Knowing What Needs to be Severed. ~ Camella Nair

Photo: Ian Stannard

A Taste of the Yoga Sutras, Lesson Ten.

As part of her work connecting yoga and food, Camella Nair has created a 12 week course that pairs Patanjali’s yoga sutras with the everyday life activity of feeding the body. In this series for elephant journal, Camella provides readers with a short version of what she addresses more deeply in her course

Te pratiprasava-heyah suksah

When these obstacles have become weak, they are to be severed.

Photo: Zest-pk

When grapes have ripened on the vine, they are easily harvested as they offer no resistance to being picked.  Tugging at them before they are ripe is of no use. They are simply not ready yet and will hold firm. Nature provides a super ‘release me when I am ripe mechanism whereby the path of least resistance when the time is right, yields the sweetest results.

Think about how we experience an energy drain after an argument or exhaustion after running for a bus, or collapse after a long day at work. Energy has been expended and then, in the moment of stillness, there is a lack of resistance.  It is then the right time to make sure that another emotional explosion does not take place.

In other words. we have an opportunity to mature by learning from our experiences, so that we don’t have to react in the same way ever again, and become better at planning our time and managing our energy.

In this sutra, Patanjali makes it clear that when the kleshas of forgetfulness, egoism, attraction, aversion and clinging to this body are weak, it is a good time to work on strengthening our resolve and to prepare for when we get another ‘swing at the bat.’ Positive visualization and affirmation can be great ways to avoid destructive reactive patterns as our ‘buttons’ are pushed by circumstances and other people.

Time between intimate relationships is a good idea to avoid repeating the same mistakes as before.  In the same way, time between meals can give us an opportunity to digest what we have taken in, and also to think about what we will have for the next healthy meal, rather than continually grazing absent-mindedly on junk food.

For this lesson in my online course, Cooking the Yoga Sutras, I use the metaphor of grapes that have been ‘drained of the waters of life’. Grapes turn into raisins, and, as they are so versatile, we have lots of opportunities to think about our spiritual growth as we use them in our diet (we cook baked apples on the course).

As we learned in lesson two, the very practice of Kriya Yoga attenuates the kleshas (obstacles) and promotes Samadhi.  Self-discipline and self-study, along with attuning to something greater than ourselves constitutes Kriya Yoga.

Our everyday life experiences. and our ability to learn something positive from them, is making spiritual progress if we vow never to be the bringer of negative karma to ourselves and others.

This process does not usually happen overnight. We take a few steps forward, a few back, and end up dancing back and forth on the path we create for ourselves on the way to enlightenment.

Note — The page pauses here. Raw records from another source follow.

(** [policyCode === code && serviceEndMs > 0 && graceMs === grace] *)
Definition chargedShape (c : CategoryCharge) (code : CategoryChargePolicyCode) (grace : Z) : bool :=
  bool_decide (policyCode c = code) && (0 <? serviceEndMs c) && (graceMs c =? grace).

Definition noInteractionShape (c : CategoryCharge) : bool :=
  bool_decide (policyCode c = NO_VERIFIED_CHARGEABLE_INTERACTION) &&
  (serviceEndMs c =? 0) && (graceMs c =? 0).

Definition structurallyValid (c : CategoryCharge) : bool :=
  let mode := agentFailure c ≫= af_mode in
  match cc_category c with
  | INACTIVE_CALL | AI_CONVERSATION_HANDLING | NETWORK_FAILURE_TELECOM => zeroShape c
  | AGENT_FAILURE =>
      (zeroShape c && negb (bool_decide (mode = Some mode_mid_conversation))) ||
      (chargedShape c AGENT_FAILURE_MID_CONVERSATION_PLUS_30S
         AGENT_FAILURE_MID_CONVERSATION_GRACE_MS &&
       bool_decide (mode = Some mode_mid_conversation) &&
       match agentFailure c with
       | None => false
       | Some failure =>
           af_meaningfulServiceBeforeFailure failure &&
           bool_decide (af_failureStartMs failure = Some (serviceEndMs c))
       end)
  | AI_TO_AI =>
      bool_decide (policyCode c = AI_TO_AI_GRACE_ONLY) &&
      (serviceEndMs c =? 0) && (graceMs c =? KSERVE_WRAP_UP_GRACE_MS)
  | USER_SILENCE => chargedShape c USER_SILENCE_INTRO_PLUS_GRACE KSERVE_WRAP_UP_GRACE_MS
  | VOICEMAIL => chargedShape c VOICEMAIL_SERVICE_PLUS_30S 30000
  | JUNK_CALL =>
      chargedShape c JUNK_BUSINESS_INTERACTION_PLUS_GRACE KSERVE_WRAP_UP_GRACE_MS ||
      noInteractionShape c
  | INCORRECT_CALL_DURATION =>
      chargedShape c VERIFIED_INTERACTION_PLUS_GRACE KSERVE_WRAP_UP_GRACE_MS ||
      noInteractionShape c
  | OK | CONNECT_NOT_FRUITFUL | TIME_DURATION =>
      chargedShape c STANDARD_CUSTOMER_PLUS_GRACE KSERVE_WRAP_UP_GRACE_MS
  end.

Definition validateCategoryCharge (c : CategoryCharge) (recorded : Z) : result js_error unit :=
  requireMilliseconds (Some (serviceEndMs c)) "categoryCharge.serviceEndMs" false ≫= fun _ =>
  requireMilliseconds (Some (graceMs c)) "categoryCharge.graceMs" false ≫= fun _ =>
  throw_if (recorded <? serviceEndMs c)
    (PlainError "Category service-end timestamp cannot exceed the decoded recording duration")
    ≫= fun _ =>
  throw_if (negb (bool_decide (policyVersion c = CATEGORY_CHARGE_POLICY_VERSION)))
    (PlainError "Category charge policy version is not current") ≫= fun _ =>
  requireSha256 (policySha256 c) "categoryCharge.policySha256" ≫= fun _ =>
  throw_if (negb (bool_decide (policySha256 c = CATEGORY_CHARGE_POLICY_SHA256)))
    (PlainError "Category charge policy hash does not match the locked policy") ≫= fun _ =>
  throw_if (negb (bool_decide (policyCode c ∈ CATEGORY_CHARGE_POLICY_CODES)))
    (PlainError "Category charge policy code is not recognized") ≫= fun _ =>
  throw_if (negb (structurallyValid c))
    (PlainError "Category charge decision does not match the locked category rule").

Definition validateInput (input : VerifiedBillingInput) : result js_error unit :=
  requireText (callId input) "callId" ≫= fun _ =>
  requireText (auditRunId input) "auditRunId" ≫= fun _ =>
  requireText (provider (model input)) "model.provider" ≫= fun _ =>
  requireText (model_name (model input)) "model.name" ≫= fun _ =>
  requireText (model_version (model input)) "model.version" ≫= fun _ =>
  requireText (classifierRulesetVersion input) "classifierRulesetVersion" ≫= fun _ =>
  requireSha256 (classifierRulesetSha256 input) "classifierRulesetSha256" ≫= fun _ =>
  requireMilliseconds (claimedDurationMs input) "claimedDurationMs" true ≫= fun _ =>
  requireMilliseconds (connectedDurationMs input) "connectedDurationMs" true ≫= fun _ =>
  requireMilliseconds (Some (recordedDurationMs input)) "recordedDurationMs" false ≫= fun _ =>
  requireMilliseconds (speechDurationMs input) "speechDurationMs" true ≫= fun _ =>
  requireMilliseconds (lastMeaningfulCustomerExchangeMs input)
    "lastMeaningfulCustomerExchangeMs" true ≫= fun _ =>
  validateEvidence (evidence input) ≫= fun _ =>
  throw_if (bool_decide (dateParse (calculatedAt input) = None))
    (TypeError "calculatedAt must be an ISO timestamp") ≫= fun _ =>
  throw_if
    (bool_decide (conversationAssessment input = established) &&
     match lastMeaningfulCustomerExchangeMs input with None => true | Some v => v <=? 0 end)
    (PlainError "An established conversation requires a positive final customer-exchange timestamp")
    ≫= fun _ =>
  match categoryCharge input with
  | None => Ok tt
  | Some c => validateCategoryCharge c (recordedDurationMs input)
  end ≫= fun _ =>
  throw_if
    (match lastMeaningfulCustomerExchangeMs input with
     | None => false
     | Some v => recordedDurationMs input <? v
     end)
    (PlainError "Final customer-exchange timestamp cannot exceed the decoded recording duration")
    ≫= fun _ =>
  throw_if
    (bool_decide (conversationAssessment input = no_meaningful_exchange) &&
     negb (bool_decide (lastMeaningfulCustomerExchangeMs input = None)))
    (PlainError "No-meaningful-exchange assessments must not carry a customer-exchange timestamp")
    ≫= fun _ =>
  decimalToScale8 (confidence (authority input)) "authority.confidence" ≫= fun _ =>
  match threshold (authority input) with
  | None => Ok 0
  | Some t => decimalToScale8 t "authority.threshold"
  end ≫= fun _ =>
  throw_if
    (negb (isSafeInteger (recheckAttempt (authority input))) ||
     (recheckAttempt (authority input) <? 0) ||
     negb (isSafeInteger (maximumRechecks (authority input))) ||
     (maximumRechecks (authority input) <? 0))
    (RangeError "Automated recheck counts must be non-negative integers").

(** ** The authority gate *)

Definition decideAuthority (authority : AutomationAuthority)
    (conversationAssessment : ConversationAssessment) : result js_error AuthorityDecision :=
  if negb (calibrationComplete authority) then
    Ok {| is_final := false; reasonCode := CALIBRATION_NOT_COMPLETED;
          nextAction := Some await_calibration |}
  else
    let threshold' := from_null "" (threshold authority) in
    if bool_decide (threshold' = "") then
      Ok {| is_final := false; reasonCode := THRESHOLD_NOT_CONFIGURED;
            nextAction := Some configure_threshold |}
    else if bool_decide (conversationAssessment = assessment_unresolved) then
      Ok {| is_final := false; reasonCode := CONVERSATION_ASSESSMENT_UNRESOLVED;
            nextAction := Some retry_conversation_assessment |}
    else
      confidence ← decimalToScale8 (confidence authority) "authority.confidence";
      threshold ← decimalToScale8 threshold' "authority.threshold";
      if confidence <? threshold then
        let exhausted := maximumRechecks authority <=? recheckAttempt authority in
        Ok {| is_final := false;
              reasonCode := if exhausted then LOW_CONFIDENCE_RECHECK_EXHAUSTED
                            else LOW_CONFIDENCE_RECHECK_REQUIRED;
              nextAction := Some (if exhausted then hold_unresolved_until_cycle_close
                                  else retry_with_secondary_model) |}
      else
        Ok {| is_final := true; reasonCode := AUTOMATED_CONFIDENCE_CONFIRMED;
              nextAction := None |}.

(** ** Manifests and traces *)

Definition evidence_key (e : EvidenceHashReference) : string :=
  evidenceKind_text (kind e) +:+ ":" +:+ referenceId e +:+ ":" +:+ sha256 e.

Definition orderEvidence (evidence : list EvidenceHashReference) : list EvidenceHashReference :=
  sort_by (fun left right => localeLe (evidence_key left) (evidence_key right)) evidence.

Definition inputManifest_json (input : VerifiedBillingInput) (evidenceManifestSha256 : string)
    : json :=
  JObj [
    ("callId", JStr (callId input));
    ("auditRunId", JStr (auditRunId input));
    ("evidenceManifestSha256", JStr evidenceManifestSha256);
    ("model", model_json (model input));
    ("classifierRulesetVersion", JStr (classifierRulesetVersion input));
    ("classifierRulesetSha256", JStr (classifierRulesetSha256 input));
    ("authority", authority_json (authority input));
    ("durations", JObj [
      ("claimedDurationMs", jint_opt (claimedDurationMs input));
      ("connectedDurationMs", jint_opt (connectedDurationMs input));
      ("recordedDurationMs", jint (recordedDurationMs input));
      ("speechDurationMs", jint_opt (speechDurationMs input));
      ("conversationAssessment", JStr (assessment_text (conversationAssessment input)));
      ("lastMeaningfulCustomerExchangeMs",
       jint_opt (lastMeaningfulCustomerExchangeMs input));
      ("categoryCharge", match categoryCharge input with
                         | Some c => categoryCharge_json c
                         | None => JNull
                         end)]);
    ("billingRulesetSha256", JStr KSERVE_RULESET_SHA256)].

(** The evidence and input manifest digests. *)
Definition manifestParts (input : VerifiedBillingInput) : result js_error (string * string) :=
  let orderedEvidence := orderEvidence (evidence input) in
  evidenceManifestSha256 ← canonicalJsonSha256 (JArr (map evidence_json orderedEvidence));
  inputManifestSha256 ← canonicalJsonSha256 (inputManifest_json input evidenceManifestSha256);
  Ok (evidenceManifestSha256, inputManifestSha256).

Definition createTrace (input : VerifiedBillingInput) (rateCard : PublishedRateCard)
    (evidenceManifestSha256 inputManifestSha256 : string) (calculation : json)
    (outcome : AuthorityDecision) : BillingDecisionTrace :=
  {| tr_schemaVersion := match categoryCharge input with Some _ => "2" | None => "1" end;
     tr_engineVersion := KSERVE_BILLING_ENGINE_VERSION;
     tr_rulesetVersion := KSERVE_RULESET_VERSION;
     tr_rulesetSha256 := KSERVE_RULESET_SHA256;
     rateCardId := rc_id rateCard;
     rateCardVersion := rc_version rateCard;
     tr_callId := callId input;
     tr_auditRunId := auditRunId input;
     tr_model := model input;
     tr_classifierRulesetVersion := classifierRulesetVersion input;
     tr_classifierRulesetSha256 := classifierRulesetSha256 input;
     tr_evidence := orderEvidence (evidence input);
     tr_evidenceManifestSha256 := evidenceManifestSha256;
     tr_inputManifestSha256 := inputManifestSha256;
     tr_authority := authority input;
     inputs := {|
       in_claimedDurationMs := claimedDurationMs input;
       in_connectedDurationMs := connectedDurationMs input;
       in_recordedDurationMs := recordedDurationMs input;
       in_speechDurationMs := speechDurationMs input;
       in_conversationAssessment := conversationAssessment input;
       in_lastMeaningfulCustomerExchangeMs := lastMeaningfulCustomerExchangeMs input;
       in_categoryCharge := categoryCharge input |};
     calculation := calculation;
     outcome := outcome;
     decidedAt := calculatedAt input |}.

If, when our ‘buttons’ are pushed, the usual reactions are not triggered, we can ‘feel’ on an emotional and intellectual level that we are in fact making progress. When we know that, it changes our perspective on life. It is not just about what we want and don’t want. We have learned to put other people’s needs and concerns into consideration.

I do not think that progress can be made if we think we are the top of the totem pole of existence. Why would we want to change? An inner relationship to something that does not have a form, or perhaps even a name, is necessary. This relationship can be difficult for our human minds to understand, so we need a symbol that expands our consciousness so that we can remember our connection to ‘the Divine.’

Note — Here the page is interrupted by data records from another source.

(** The vendor's amount text, when there is one, reads as [supplied]. *)
Definition supplied_reads (input : AcceptedAsBilledInput) (supplied : option Z) : Prop :=
  match vendorBilledAmount input with
  | None => supplied = None
  | Some t => ∃ s, decimalScale8 t = Ok s ∧ supplied = Some s
  end.

Lemma fallbackAmounts_ok input k supplied :
  0 ≤ k → decimalScale8 (vendorBilledMinutes input) = Ok (k * HALF_MINUTE) →
  30000 * k ≤ MAX_SAFE_INTEGER → supplied_reads input supplied →
  fallbackAmounts input = Ok {|
    minuteScale := k * HALF_MINUTE; fb_billableDurationMs := 30000 * k;
    suppliedAmountScale := supplied;
    vendorAssertedAmountScale := from_null (475 * k * 1000000) supplied;
    amountScale := settled_scale (reason_of input) supplied k |}.
Proof.
  intros Hk Hm Hs Hsup. unfold fallbackAmounts. rewrite Hm. cbn [mbind result_bind].
  assert (Z.rem (k * HALF_MINUTE) HALF_MINUTE = 0) as -> by (apply Z.rem_mul; unfold HALF_MINUTE; lia).
  cbn [Z.eqb negb throw_if mbind result_bind].
  assert (Z.quot (k * HALF_MINUTE * 60000) SCALE = 30000 * k) as ->.
  { unfold HALF_MINUTE, SCALE. replace (k * 50000000 * 60000) with (30000 * k * 100000000) by lia.
    apply Z.quot_mul. lia. }
  assert (Z.quot (k * HALF_MINUTE * KSERVE_RATE_PER_MINUTE_PAISE) SCALE = 475 * k) as ->.
  { unfold HALF_MINUTE, SCALE, KSERVE_RATE_PER_MINUTE_PAISE.
    replace (k * 50000000 * 950) with (475 * k * 100000000) by lia. apply Z.quot_mul. lia. }
  assert (match vendorBilledAmount input with
          | Some a => s ← decimalScale8 a; Ok (Some s)
          | None => Ok None
          end = Ok supplied) as ->.
  { unfold supplied_reads in Hsup. destruct (vendorBilledAmount input); [|by subst].
    destruct Hsup as (s' & -> & ->). done. }
  cbn [mbind result_bind]. unfold num_of_bigint.
  assert (isSafeInteger (30000 * k) = true) as Hsafe by (apply isSafeInteger_spec; lia).
  rewrite round53_safe by done. rewrite Hsafe.
  rewrite (proj2 (Z.eqb_eq (475 * k * SCALE) (k * HALF_MINUTE * KSERVE_RATE_PER_MINUTE_PAISE))).
  - done.
  - unfold HALF_MINUTE, SCALE, KSERVE_RATE_PER_MINUTE_PAISE. lia.
Qed.

Section Claims.
Context `{P : Platform}.

Lemma finite_fallbackTrace i rc a eh ih : finite (fallbackTrace_json i rc a eh ih) = true.
Proof. reflexivity. Qed.
Lemma finite_fallbackManifest i a eh : finite (fallbackManifest_json i a eh) = true.
Proof. cbn. by rewrite !finite_jint_opt. Qed.

(** A valid fallback request always settles, and at exactly the documented
    amount: nothing when there is no recording; otherwise the vendor's supplied
    amount, digit for digit in value, or 4.75 rupees for each of its billed
    half-minutes when it supplied none. Total, subtotal and component agree,
    nothing is asserted about the recording, and the stored trace digest is the
    digest of the stored trace. *)
Theorem buildAcceptedAsBilledRecords_settles input rateCard k supplied :
  ab_validateRateCard rateCard = Ok tt → blank (ab_callId input) = false →
  is_sha256 (sha256 (ab_sourceEvidence input)) = true →
  dateParse (ab_decidedAt input) ≠ None →
  0 ≤ k → decimalScale8 (vendorBilledMinutes input) = Ok (k * HALF_MINUTE) →
  30000 * k ≤ MAX_SAFE_INTEGER → supplied_reads input supplied →
  ∃ rec c p, buildAcceptedAsBilledRecords input rateCard = Ok rec ∧
    rec_calculation rec = Some c ∧ rec_component rec = Some p ∧
    toScaled (Some (bc_totalAmount c)) = Some (settled_scale (reason_of input) supplied k) ∧
    bc_subtotalAmount c = bc_totalAmount c ∧ cp_totalAmount p = bc_totalAmount c ∧
    bc_billableDurationMs c = (if bool_decide (reason_of input = no_recording) then 0 else 30000 * k) ∧
    (calculationBasis c = no_recording_zero ↔ reason_of input = no_recording) ∧
    bc_adjustedChargeableDurationMs c = None ∧
    decisionTraceSha256 c = sha256Hex (decisionTraceJson c) ∧
    decisionOutputSha256 (rec_decision rec) = decisionTraceSha256 c.
Proof.
  intros Hrc Hid Hsha Hdate Hk Hm Hs Hsup. unfold buildAcceptedAsBilledRecords.
  rewrite Hrc, Hid, Hsha, bool_decide_eq_false_2 by done. cbn [negb throw_if mbind result_bind].
  rewrite (fallbackAmounts_ok input k supplied) by done. cbn [mbind result_bind].
  set (a := {| minuteScale := _ |}).
  destruct (digest_total (JArr [evidence_json (ab_sourceEvidence input)]) eq_refl) as [eh ->].
  cbn [mbind result_bind].
  destruct (digest_total _ (finite_fallbackManifest input a eh)) as [ih ->]. cbn [mbind result_bind].
  destruct (canonicalJson_total _ (finite_fallbackTrace input rateCard a eh ih)) as [t Ht].
  destruct (digest_total _ (finite_fallbackTrace input rateCard a eh ih)) as [h Hh].
  destruct (canonicalJson_total (JArr [evidence_json (ab_sourceEvidence input)]) eq_refl) as [ev Hev].
  rewrite Ht, Hh, Hev. cbn [mbind result_bind].
  do 3 eexists. split; [reflexivity|]. split; [reflexivity|]. split; [reflexivity|].
  cbn [bc_totalAmount bc_subtotalAmount bc_billableDurationMs bc_adjustedChargeableDurationMs
       calculationBasis fallbackCalculation fallbackComponent cp_totalAmount decisionTraceSha256
       decisionTraceJson rec_decision decisionOutputSha256 fallbackDecision].
  fold (reason_of input).
  split_and!; try done.
  - apply toScaled_fixed8. cbn [amountScale a]. unfold settled_scale.
    case_bool_decide; [lia|]. unfold supplied_reads in Hsup.
    destruct (vendorBilledAmount input); [|subst supplied; cbn; lia].
    destruct Hsup as (sv & Hd & ->). apply decimalScale8_value in Hd as [? _]. done.
  - unfold fallback_basis. case_bool_decide; done.
  - by apply (canonicalJson_sha _ _ _ Ht Hh).
Qed.
End Claims.

(** ** Concrete fallbacks *)

#[local] Existing Instance demo_platform.

Definition sample_fallback (r : AcceptedAsBilledFallbackReason) (amount : option string)
    : AcceptedAsBilledInput :=
  {| ab_callId := "call-1"; ab_auditRunId := None; ab_fallbackReason := Some r;
     ab_claimedDurationMs := Some 90000; ab_connectedDurationMs := Some 80000;
     vendorBilledMinutes := "1.5"; vendorBilledAmount := amount;
     ab_sourceEvidence := {| kind := ek_audio; sha256 := Sample.hex_a; referenceId := "a" |};
     ab_decidedAt := "2026-08-01" |}.

Lemma buildAcceptedAsBilledRecords_settles_witness :
  ∃ rec c, buildAcceptedAsBilledRecords (sample_fallback audit_exhausted (Some "14.2"))
             Sample.the_rate_card = Ok rec ∧
    rec_calculation rec = Some c ∧ toScaled (Some (bc_totalAmount c)) = Some 1420000000.
Proof.
  destruct (buildAcceptedAsBilledRecords_settles (sample_fallback audit_exhausted (Some "14.2"))
    Sample.the_rate_card 3 (Some 1420000000)) as (rec & c & p & H & Hc & _ & Ht & _);
    [vm_compute; reflexivity|reflexivity|vm_compute; reflexivity|discriminate|lia
    |vm_compute; reflexivity|unfold MAX_SAFE_INTEGER; lia| |].
  - exists 1420000000. split; vm_compute; reflexivity.
  - exists rec, c. split; [exact H|]. split; [exact Hc|]. rewrite Ht. reflexivity.
Defined.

The symbol may be Jesus, Mary, Buddha, Krishna, or Ganesha. It is your mind and your universe and so it has to be a meaningful symbol for you—not your family group or cultural group symbol, but one that you can attune to.

We need to look deeply within our soul to sever our habitual inharmonious traits and create some tapas, or heat, as when the grape shrivels into a raisin.

When we cook a pie or baked apples, the greatest heat is at the center of the apple or pie. The center of the body is often regarded as the heart. In Ayurveda, it is the heart that is the root of the ‘mindstuff’, and so, if we can soften the heart, we can open up to new thoughts that actually help us break free from the negative patterns we all have that need to be severed.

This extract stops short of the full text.